= Beginning of Section =
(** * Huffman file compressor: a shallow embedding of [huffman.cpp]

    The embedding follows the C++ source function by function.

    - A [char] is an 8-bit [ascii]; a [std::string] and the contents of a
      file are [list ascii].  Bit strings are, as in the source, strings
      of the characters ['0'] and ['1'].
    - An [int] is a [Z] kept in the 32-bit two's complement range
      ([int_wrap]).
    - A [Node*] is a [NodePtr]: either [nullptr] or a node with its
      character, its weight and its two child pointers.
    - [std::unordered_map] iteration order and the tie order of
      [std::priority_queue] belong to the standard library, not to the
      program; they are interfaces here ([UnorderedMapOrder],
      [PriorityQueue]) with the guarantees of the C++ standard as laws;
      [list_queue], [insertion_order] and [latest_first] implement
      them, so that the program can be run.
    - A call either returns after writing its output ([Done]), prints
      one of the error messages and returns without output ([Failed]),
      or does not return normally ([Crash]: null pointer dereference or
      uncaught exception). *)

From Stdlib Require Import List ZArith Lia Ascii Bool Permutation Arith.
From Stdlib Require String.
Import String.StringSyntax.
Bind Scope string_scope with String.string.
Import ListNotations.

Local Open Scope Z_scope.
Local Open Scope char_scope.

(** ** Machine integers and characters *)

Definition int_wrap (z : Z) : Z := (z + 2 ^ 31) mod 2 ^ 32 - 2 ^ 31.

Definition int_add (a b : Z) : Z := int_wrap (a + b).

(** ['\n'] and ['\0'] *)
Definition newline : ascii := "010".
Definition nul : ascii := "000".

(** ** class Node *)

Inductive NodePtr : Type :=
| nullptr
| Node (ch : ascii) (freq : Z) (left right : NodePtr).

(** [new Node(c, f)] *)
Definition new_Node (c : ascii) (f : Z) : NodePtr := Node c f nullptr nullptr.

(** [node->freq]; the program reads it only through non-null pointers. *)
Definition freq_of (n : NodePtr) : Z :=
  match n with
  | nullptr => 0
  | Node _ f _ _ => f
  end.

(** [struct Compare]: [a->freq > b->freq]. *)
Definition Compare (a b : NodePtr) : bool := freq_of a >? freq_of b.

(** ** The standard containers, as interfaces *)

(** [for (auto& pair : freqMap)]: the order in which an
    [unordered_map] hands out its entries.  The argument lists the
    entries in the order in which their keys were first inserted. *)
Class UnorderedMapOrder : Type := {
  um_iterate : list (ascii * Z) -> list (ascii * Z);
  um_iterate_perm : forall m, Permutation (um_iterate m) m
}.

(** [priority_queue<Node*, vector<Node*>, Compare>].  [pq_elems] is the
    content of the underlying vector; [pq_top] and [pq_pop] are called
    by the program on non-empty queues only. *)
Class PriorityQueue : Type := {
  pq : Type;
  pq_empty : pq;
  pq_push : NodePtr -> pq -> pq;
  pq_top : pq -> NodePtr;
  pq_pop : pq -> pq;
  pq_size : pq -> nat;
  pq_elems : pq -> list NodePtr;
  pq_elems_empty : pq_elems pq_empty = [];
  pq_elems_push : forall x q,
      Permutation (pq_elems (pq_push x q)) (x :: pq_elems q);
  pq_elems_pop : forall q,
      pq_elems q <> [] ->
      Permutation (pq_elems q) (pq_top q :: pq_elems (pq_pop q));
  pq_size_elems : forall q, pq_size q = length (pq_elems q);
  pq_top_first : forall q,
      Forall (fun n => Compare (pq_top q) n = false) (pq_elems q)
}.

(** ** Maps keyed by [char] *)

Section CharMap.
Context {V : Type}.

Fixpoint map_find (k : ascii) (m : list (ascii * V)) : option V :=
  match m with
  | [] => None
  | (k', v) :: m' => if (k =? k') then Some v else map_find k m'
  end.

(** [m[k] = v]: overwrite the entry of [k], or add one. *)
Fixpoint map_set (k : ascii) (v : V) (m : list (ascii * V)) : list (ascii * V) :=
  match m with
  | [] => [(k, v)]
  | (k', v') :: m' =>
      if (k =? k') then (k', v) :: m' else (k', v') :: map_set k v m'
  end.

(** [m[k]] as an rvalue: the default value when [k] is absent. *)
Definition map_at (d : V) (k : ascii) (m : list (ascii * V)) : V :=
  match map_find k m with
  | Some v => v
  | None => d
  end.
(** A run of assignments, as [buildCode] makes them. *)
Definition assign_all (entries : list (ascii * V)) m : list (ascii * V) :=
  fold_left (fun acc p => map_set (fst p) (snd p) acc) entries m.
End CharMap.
= End of Section =
= Beginning of Section =
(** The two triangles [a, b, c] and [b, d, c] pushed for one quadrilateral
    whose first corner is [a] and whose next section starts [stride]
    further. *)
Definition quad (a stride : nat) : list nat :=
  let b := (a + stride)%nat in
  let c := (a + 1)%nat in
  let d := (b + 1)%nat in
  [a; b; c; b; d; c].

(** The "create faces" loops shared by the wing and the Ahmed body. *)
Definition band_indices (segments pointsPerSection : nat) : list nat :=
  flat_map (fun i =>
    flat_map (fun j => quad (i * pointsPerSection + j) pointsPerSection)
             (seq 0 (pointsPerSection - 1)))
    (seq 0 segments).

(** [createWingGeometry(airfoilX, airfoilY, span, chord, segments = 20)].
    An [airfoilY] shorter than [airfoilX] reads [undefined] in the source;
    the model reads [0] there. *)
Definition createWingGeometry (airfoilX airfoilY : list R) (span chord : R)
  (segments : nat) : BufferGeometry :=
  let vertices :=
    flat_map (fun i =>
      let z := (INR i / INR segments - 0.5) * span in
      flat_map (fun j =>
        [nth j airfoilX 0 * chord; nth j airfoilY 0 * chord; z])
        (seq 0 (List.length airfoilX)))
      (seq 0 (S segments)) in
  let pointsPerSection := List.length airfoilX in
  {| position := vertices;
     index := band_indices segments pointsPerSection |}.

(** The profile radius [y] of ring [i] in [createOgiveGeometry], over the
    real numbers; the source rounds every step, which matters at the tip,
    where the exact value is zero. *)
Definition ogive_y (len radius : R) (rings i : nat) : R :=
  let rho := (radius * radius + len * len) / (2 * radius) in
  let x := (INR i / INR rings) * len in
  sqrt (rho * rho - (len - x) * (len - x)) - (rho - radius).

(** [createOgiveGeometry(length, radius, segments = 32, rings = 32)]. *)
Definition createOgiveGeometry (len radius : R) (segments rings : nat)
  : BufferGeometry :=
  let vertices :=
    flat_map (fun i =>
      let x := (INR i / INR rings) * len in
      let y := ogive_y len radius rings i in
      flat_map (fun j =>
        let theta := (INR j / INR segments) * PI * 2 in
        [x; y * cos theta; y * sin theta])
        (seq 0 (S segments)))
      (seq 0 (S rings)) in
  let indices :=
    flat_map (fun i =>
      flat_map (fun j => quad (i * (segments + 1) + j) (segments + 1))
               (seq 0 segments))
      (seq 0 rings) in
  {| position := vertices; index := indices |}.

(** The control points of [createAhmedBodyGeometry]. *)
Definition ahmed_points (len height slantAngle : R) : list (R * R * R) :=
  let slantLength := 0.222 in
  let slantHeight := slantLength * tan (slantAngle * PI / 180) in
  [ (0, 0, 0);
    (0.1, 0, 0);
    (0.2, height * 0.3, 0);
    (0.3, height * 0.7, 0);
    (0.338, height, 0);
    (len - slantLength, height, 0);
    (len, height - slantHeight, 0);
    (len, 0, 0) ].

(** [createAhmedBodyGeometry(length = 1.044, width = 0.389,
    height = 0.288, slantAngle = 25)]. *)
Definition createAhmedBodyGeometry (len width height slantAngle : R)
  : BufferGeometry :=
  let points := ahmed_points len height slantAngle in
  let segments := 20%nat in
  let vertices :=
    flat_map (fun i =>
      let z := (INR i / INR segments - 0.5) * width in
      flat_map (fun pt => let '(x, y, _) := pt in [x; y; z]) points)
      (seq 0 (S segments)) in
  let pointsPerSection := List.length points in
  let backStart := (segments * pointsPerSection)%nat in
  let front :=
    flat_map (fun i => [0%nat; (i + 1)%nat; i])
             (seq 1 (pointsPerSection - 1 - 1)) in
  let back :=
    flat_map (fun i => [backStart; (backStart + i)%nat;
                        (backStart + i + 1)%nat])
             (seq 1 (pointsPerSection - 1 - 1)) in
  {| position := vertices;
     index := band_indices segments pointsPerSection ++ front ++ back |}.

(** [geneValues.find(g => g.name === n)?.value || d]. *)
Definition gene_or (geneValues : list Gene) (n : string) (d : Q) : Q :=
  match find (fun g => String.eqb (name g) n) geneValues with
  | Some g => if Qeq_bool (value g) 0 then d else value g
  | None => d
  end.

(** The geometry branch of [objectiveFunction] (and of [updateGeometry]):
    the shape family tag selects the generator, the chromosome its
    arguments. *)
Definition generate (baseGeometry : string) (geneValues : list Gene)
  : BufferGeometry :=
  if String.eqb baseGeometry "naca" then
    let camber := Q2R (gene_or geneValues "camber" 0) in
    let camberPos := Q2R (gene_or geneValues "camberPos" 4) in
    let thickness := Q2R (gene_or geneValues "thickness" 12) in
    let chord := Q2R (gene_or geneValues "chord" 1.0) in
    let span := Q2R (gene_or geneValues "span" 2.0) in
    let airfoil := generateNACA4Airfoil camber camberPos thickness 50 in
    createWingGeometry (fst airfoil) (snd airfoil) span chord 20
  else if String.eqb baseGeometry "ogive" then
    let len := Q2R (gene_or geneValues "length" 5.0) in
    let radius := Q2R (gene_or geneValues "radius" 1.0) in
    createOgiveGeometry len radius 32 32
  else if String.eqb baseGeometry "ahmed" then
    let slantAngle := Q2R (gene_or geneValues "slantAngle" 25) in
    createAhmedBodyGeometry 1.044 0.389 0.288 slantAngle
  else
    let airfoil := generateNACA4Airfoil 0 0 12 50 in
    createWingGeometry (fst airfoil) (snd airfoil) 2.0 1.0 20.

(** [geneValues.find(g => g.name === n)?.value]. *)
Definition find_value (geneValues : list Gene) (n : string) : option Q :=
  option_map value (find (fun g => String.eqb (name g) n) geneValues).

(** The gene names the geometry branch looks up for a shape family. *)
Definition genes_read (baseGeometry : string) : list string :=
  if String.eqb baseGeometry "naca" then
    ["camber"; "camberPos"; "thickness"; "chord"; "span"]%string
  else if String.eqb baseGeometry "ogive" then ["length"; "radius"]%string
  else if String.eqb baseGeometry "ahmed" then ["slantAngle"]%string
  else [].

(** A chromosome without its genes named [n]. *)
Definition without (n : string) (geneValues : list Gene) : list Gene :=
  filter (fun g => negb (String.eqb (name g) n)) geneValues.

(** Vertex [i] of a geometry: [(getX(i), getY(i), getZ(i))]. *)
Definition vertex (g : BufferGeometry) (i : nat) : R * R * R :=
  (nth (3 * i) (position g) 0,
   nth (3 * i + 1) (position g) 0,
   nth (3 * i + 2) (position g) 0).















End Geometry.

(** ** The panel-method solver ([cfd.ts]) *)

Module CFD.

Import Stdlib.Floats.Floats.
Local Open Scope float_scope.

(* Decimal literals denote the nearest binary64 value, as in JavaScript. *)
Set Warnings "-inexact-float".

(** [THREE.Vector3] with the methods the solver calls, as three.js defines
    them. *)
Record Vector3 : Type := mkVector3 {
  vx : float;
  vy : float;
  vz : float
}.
= End of Section =
= Beginning of Section =
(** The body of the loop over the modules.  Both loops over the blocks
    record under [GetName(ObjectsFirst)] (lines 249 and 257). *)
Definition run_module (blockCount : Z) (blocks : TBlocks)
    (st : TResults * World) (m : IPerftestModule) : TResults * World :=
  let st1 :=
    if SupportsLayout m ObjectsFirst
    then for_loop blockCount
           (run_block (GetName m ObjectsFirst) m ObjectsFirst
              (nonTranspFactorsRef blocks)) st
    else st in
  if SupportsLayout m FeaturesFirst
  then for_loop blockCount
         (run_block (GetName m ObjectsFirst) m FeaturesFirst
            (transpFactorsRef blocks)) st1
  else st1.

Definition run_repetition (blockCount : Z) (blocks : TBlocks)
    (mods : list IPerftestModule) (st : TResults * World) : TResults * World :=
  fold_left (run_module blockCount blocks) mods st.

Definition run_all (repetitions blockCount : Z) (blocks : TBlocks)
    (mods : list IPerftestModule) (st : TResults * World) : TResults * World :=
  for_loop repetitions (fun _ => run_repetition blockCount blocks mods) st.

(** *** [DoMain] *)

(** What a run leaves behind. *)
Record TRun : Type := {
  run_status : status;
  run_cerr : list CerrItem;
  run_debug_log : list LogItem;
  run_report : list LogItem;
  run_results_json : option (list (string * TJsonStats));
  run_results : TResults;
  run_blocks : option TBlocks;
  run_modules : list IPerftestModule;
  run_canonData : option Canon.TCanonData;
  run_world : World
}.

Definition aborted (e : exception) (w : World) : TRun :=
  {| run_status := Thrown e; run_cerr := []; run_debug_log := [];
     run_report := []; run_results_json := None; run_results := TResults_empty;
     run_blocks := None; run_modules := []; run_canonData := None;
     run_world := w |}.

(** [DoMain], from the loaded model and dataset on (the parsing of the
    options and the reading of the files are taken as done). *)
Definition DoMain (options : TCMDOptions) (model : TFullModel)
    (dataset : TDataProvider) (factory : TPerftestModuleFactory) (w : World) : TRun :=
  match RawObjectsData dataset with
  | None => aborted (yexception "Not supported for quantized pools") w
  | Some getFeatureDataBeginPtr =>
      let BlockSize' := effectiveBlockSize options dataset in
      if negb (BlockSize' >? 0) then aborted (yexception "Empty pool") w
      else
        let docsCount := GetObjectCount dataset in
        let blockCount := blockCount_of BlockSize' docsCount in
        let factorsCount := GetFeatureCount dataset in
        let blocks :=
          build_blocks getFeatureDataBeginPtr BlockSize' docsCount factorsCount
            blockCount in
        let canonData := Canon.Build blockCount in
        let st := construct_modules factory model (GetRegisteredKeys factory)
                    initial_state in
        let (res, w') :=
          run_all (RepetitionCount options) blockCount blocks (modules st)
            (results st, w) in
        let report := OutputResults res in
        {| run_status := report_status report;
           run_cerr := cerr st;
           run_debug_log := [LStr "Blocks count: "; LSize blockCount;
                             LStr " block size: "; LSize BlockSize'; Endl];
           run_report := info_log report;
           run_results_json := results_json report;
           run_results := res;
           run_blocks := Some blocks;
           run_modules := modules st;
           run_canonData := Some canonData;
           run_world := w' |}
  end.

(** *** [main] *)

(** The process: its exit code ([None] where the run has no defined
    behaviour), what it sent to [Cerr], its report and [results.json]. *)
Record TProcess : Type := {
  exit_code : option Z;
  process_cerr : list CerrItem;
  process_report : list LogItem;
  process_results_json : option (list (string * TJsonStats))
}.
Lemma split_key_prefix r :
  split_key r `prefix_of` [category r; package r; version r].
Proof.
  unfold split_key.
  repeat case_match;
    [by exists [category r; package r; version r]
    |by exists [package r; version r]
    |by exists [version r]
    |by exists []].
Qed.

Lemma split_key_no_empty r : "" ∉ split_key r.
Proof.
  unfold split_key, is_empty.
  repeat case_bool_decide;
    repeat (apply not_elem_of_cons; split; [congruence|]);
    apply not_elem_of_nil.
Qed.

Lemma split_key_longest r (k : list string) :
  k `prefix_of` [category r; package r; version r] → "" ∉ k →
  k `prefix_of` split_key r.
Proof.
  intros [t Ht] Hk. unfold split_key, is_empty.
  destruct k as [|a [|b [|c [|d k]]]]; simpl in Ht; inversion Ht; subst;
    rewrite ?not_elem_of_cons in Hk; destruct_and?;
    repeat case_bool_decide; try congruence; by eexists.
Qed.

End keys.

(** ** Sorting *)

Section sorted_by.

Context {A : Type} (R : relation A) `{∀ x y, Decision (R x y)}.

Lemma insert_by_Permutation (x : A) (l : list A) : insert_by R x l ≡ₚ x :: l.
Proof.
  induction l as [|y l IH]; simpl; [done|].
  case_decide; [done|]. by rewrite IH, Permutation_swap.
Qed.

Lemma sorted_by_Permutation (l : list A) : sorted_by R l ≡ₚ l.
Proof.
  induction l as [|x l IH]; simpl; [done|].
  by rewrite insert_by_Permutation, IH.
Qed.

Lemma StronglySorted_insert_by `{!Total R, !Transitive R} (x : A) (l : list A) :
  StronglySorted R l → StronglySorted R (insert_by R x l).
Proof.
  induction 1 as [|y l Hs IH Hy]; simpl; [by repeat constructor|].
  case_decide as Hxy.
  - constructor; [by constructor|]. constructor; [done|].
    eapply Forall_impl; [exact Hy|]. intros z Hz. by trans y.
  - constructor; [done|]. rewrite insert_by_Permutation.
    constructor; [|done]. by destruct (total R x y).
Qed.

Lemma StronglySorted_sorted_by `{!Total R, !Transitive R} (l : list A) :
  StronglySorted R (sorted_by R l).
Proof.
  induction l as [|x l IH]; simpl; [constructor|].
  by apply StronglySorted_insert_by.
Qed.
= End of Section =
**TASK TO COMPLETE**
In the entries above, one line contains "(** * Huffman" and another contains "- [std::unordered_map] iteration". Reproduce exactly those two lines and the lines between them, nothing else.

**WRITTEN ANSWER**
(** * Huffman file compressor: a shallow embedding of [huffman.cpp]

    The embedding follows the C++ source function by function.

    - A [char] is an 8-bit [ascii]; a [std::string] and the contents of a
      file are [list ascii].  Bit strings are, as in the source, strings
      of the characters ['0'] and ['1'].
    - An [int] is a [Z] kept in the 32-bit two's complement range
      ([int_wrap]).
    - A [Node*] is a [NodePtr]: either [nullptr] or a node with its
      character, its weight and its two child pointers.
    - [std::unordered_map] iteration order and the tie order of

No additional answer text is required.